- [Exercise instructions]: A precise repetition of every line below is the required answer.

Stored data:
------------------------------------

(** * ComputeHorde validator: a shallow embedding of the job driver, the chain
    oracle with its prefetch cache, the receipt transfer command and the
    output uploader, with the properties the specification states about them. *)

From Stdlib Require Import ZArith QArith Lia List String Sorted.
From stdpp Require Import base option list gmap strings pretty.

Local Open Scope Z_scope.

(** ** Python values shared by the components *)

(** The exception classes the embedded code raises or lets through. *)
Inductive exception :=
| KeyError (key : string)
| TypeError
| IndexError
| AssertionError
| DoesNotExist
| MultipleObjectsReturned
| TransferIsDisabled
| OutputUploadFailed (description : string)
| TimeoutError
| SuperTensorTimeout
| ConcurrencyError
| UnknownBlock
| ArchiveSubtensorNotConfigured
| CannotGetCurrentBlock
| PrecachingSuperTensorCacheMiss (message : string)
| OtherError (name : string).

(** Result of a call: a returned value, a raised exception, or a loop that is
    still running when its budget of steps is used up. *)
Inductive outcome (A : Type) :=
| Return (a : A)
| Raise (e : exception)
| Running.
Arguments Return {A} a.
Arguments Raise {A} e.
Arguments Running {A}.

(** Calls that read and change a state [S] and may raise. *)
Definition ST (S A : Type) : Type := S -> outcome A * S.
Definition ret {S A} (a : A) : ST S A := fun s => (Return a, s).
Definition raise {S A} (e : exception) : ST S A := fun s => (Raise e, s).
Definition bind {S A B} (m : ST S A) (k : A -> ST S B) : ST S B :=
  fun s => match m s with
           | (Return a, s') => k a s'
           | (Raise e, s') => (Raise e, s')
           | (Running, s') => (Running, s')
           end.
Notation "x <- m ;; k" := (bind m (fun x => k))
  (at level 100, m at next level, right associativity).
Notation "m ;;; k" := (bind m (fun _ => k))
  (at level 100, right associativity).

(** Values a dynamic configuration key can hold, with Python's truth test. *)
Inductive config_value :=
| CBool (b : bool)
| CInt (z : Z)
| CStr (s : string)
| CNone.

Definition truthy (v : config_value) : bool :=
  match v with
  | CBool b => b
  | CInt z => negb (z =? 0)
  | CStr s => negb (String.eqb s EmptyString)
  | CNone => false
  end.

(** [range(a, b)] on Python integers. *)
Definition py_range (a b : Z) : list Z := seqZ a (b - a).

(** ** management/commands/transfer_receipts.py *)
Module TransferReceipts.

(** What the command observes of its surroundings.  The [n]-th interaction
    with the outside (a configuration read, a clock read) sees the value at
    index [n]; [gather_schedule] picks which of the two gathered tasks runs
    its next iteration. *)
Record environment := {
  dynamic_config : nat -> gmap string config_value;
  now : nat -> Z;                 (* timezone.now(), microseconds *)
  monotonic_ms : nat -> Z;        (* time.monotonic(), milliseconds *)
  gather_schedule : nat -> bool
}.

Inductive event :=
| EvGetConfig (key : string) (value : option config_value)
| EvTransfer (pages : list Z) (request_timeout_ms : Z) (semaphore : Z)
| EvAsyncSleep (seconds : Z)
| EvBlockingSleep (ms : Z).

Record state := { ticks : nat; trace : list event }.

Definition emit (e : event) (s : state) : state :=
  {| ticks := ticks s; trace := trace s ++ [e] |}.
Definition tick (s : state) : state :=
  {| ticks := S (ticks s); trace := trace s |}.

Definition M (A : Type) : Type := ST state A.

Definition ENABLED_KEY : string := "DYNAMIC_RECEIPT_TRANSFER_ENABLED".
Definition INTERVAL_KEY : string := "DYNAMIC_RECEIPT_TRANSFER_INTERVAL".
Definition timedelta_hours (h : Z) : Z := h * 3600 * 1000000.

Section Command.
(** [N_ACTIVE_PAGES] and [LocalFilesystemPagedReceiptStore.current_page_at]
    are imported from compute_horde.receipts.store.local. *)
Variable N_ACTIVE_PAGES : Z.
Variable current_page_at : Z -> Z.
Variable env : environment.

(** [aget_config]: the value of a dynamic configuration key; an absent key
    raises KeyError. *)
Definition aget_config (key : string) : M config_value :=
  fun s =>
    let v := dynamic_config env (ticks s) !! key in
    let s' := emit (EvGetConfig key v) (tick s) in
    match v with
    | Some x => (Return x, s')
    | None => (Raise (KeyError key), s')
    end.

------------------------------------

- [Exercise response]:
(** * ComputeHorde validator: a shallow embedding of the job driver, the chain
    oracle with its prefetch cache, the receipt transfer command and the
    output uploader, with the properties the specification states about them. *)

From Stdlib Require Import ZArith QArith Lia List String Sorted.
From stdpp Require Import base option list gmap strings pretty.

Local Open Scope Z_scope.

(** ** Python values shared by the components *)

(** The exception classes the embedded code raises or lets through. *)
Inductive exception :=
| KeyError (key : string)
| TypeError
| IndexError
| AssertionError
| DoesNotExist
| MultipleObjectsReturned
| TransferIsDisabled
| OutputUploadFailed (description : string)
| TimeoutError
| SuperTensorTimeout
| ConcurrencyError
| UnknownBlock
| ArchiveSubtensorNotConfigured
| CannotGetCurrentBlock
| PrecachingSuperTensorCacheMiss (message : string)
| OtherError (name : string).

(** Result of a call: a returned value, a raised exception, or a loop that is
    still running when its budget of steps is used up. *)
Inductive outcome (A : Type) :=
| Return (a : A)
| Raise (e : exception)
| Running.
Arguments Return {A} a.
Arguments Raise {A} e.
Arguments Running {A}.

(** Calls that read and change a state [S] and may raise. *)
Definition ST (S A : Type) : Type := S -> outcome A * S.
Definition ret {S A} (a : A) : ST S A := fun s => (Return a, s).
Definition raise {S A} (e : exception) : ST S A := fun s => (Raise e, s).
Definition bind {S A B} (m : ST S A) (k : A -> ST S B) : ST S B :=
  fun s => match m s with
           | (Return a, s') => k a s'
           | (Raise e, s') => (Raise e, s')
           | (Running, s') => (Running, s')
           end.
Notation "x <- m ;; k" := (bind m (fun x => k))
  (at level 100, m at next level, right associativity).
Notation "m ;;; k" := (bind m (fun _ => k))
  (at level 100, right associativity).

(** Values a dynamic configuration key can hold, with Python's truth test. *)
Inductive config_value :=
| CBool (b : bool)
| CInt (z : Z)
| CStr (s : string)
| CNone.

Definition truthy (v : config_value) : bool :=
  match v with
  | CBool b => b
  | CInt z => negb (z =? 0)
  | CStr s => negb (String.eqb s EmptyString)
  | CNone => false
  end.

(** [range(a, b)] on Python integers. *)
Definition py_range (a b : Z) : list Z := seqZ a (b - a).

(** ** management/commands/transfer_receipts.py *)
Module TransferReceipts.

(** What the command observes of its surroundings.  The [n]-th interaction
    with the outside (a configuration read, a clock read) sees the value at
    index [n]; [gather_schedule] picks which of the two gathered tasks runs
    its next iteration. *)
Record environment := {
  dynamic_config : nat -> gmap string config_value;
  now : nat -> Z;                 (* timezone.now(), microseconds *)
  monotonic_ms : nat -> Z;        (* time.monotonic(), milliseconds *)
  gather_schedule : nat -> bool
}.

Inductive event :=
| EvGetConfig (key : string) (value : option config_value)
| EvTransfer (pages : list Z) (request_timeout_ms : Z) (semaphore : Z)
| EvAsyncSleep (seconds : Z)
| EvBlockingSleep (ms : Z).

Record state := { ticks : nat; trace : list event }.

Definition emit (e : event) (s : state) : state :=
  {| ticks := ticks s; trace := trace s ++ [e] |}.
Definition tick (s : state) : state :=
  {| ticks := S (ticks s); trace := trace s |}.

Definition M (A : Type) : Type := ST state A.

Definition ENABLED_KEY : string := "DYNAMIC_RECEIPT_TRANSFER_ENABLED".
Definition INTERVAL_KEY : string := "DYNAMIC_RECEIPT_TRANSFER_INTERVAL".
Definition timedelta_hours (h : Z) : Z := h * 3600 * 1000000.

Section Command.
(** [N_ACTIVE_PAGES] and [LocalFilesystemPagedReceiptStore.current_page_at]
    are imported from compute_horde.receipts.store.local. *)
Variable N_ACTIVE_PAGES : Z.
Variable current_page_at : Z -> Z.
Variable env : environment.

(** [aget_config]: the value of a dynamic configuration key; an absent key
    raises KeyError. *)
Definition aget_config (key : string) : M config_value :=
  fun s =>
    let v := dynamic_config env (ticks s) !! key in
    let s' := emit (EvGetConfig key v) (tick s) in
    match v with
    | Some x => (Return x, s')
    | None => (Raise (KeyError key), s')
    end.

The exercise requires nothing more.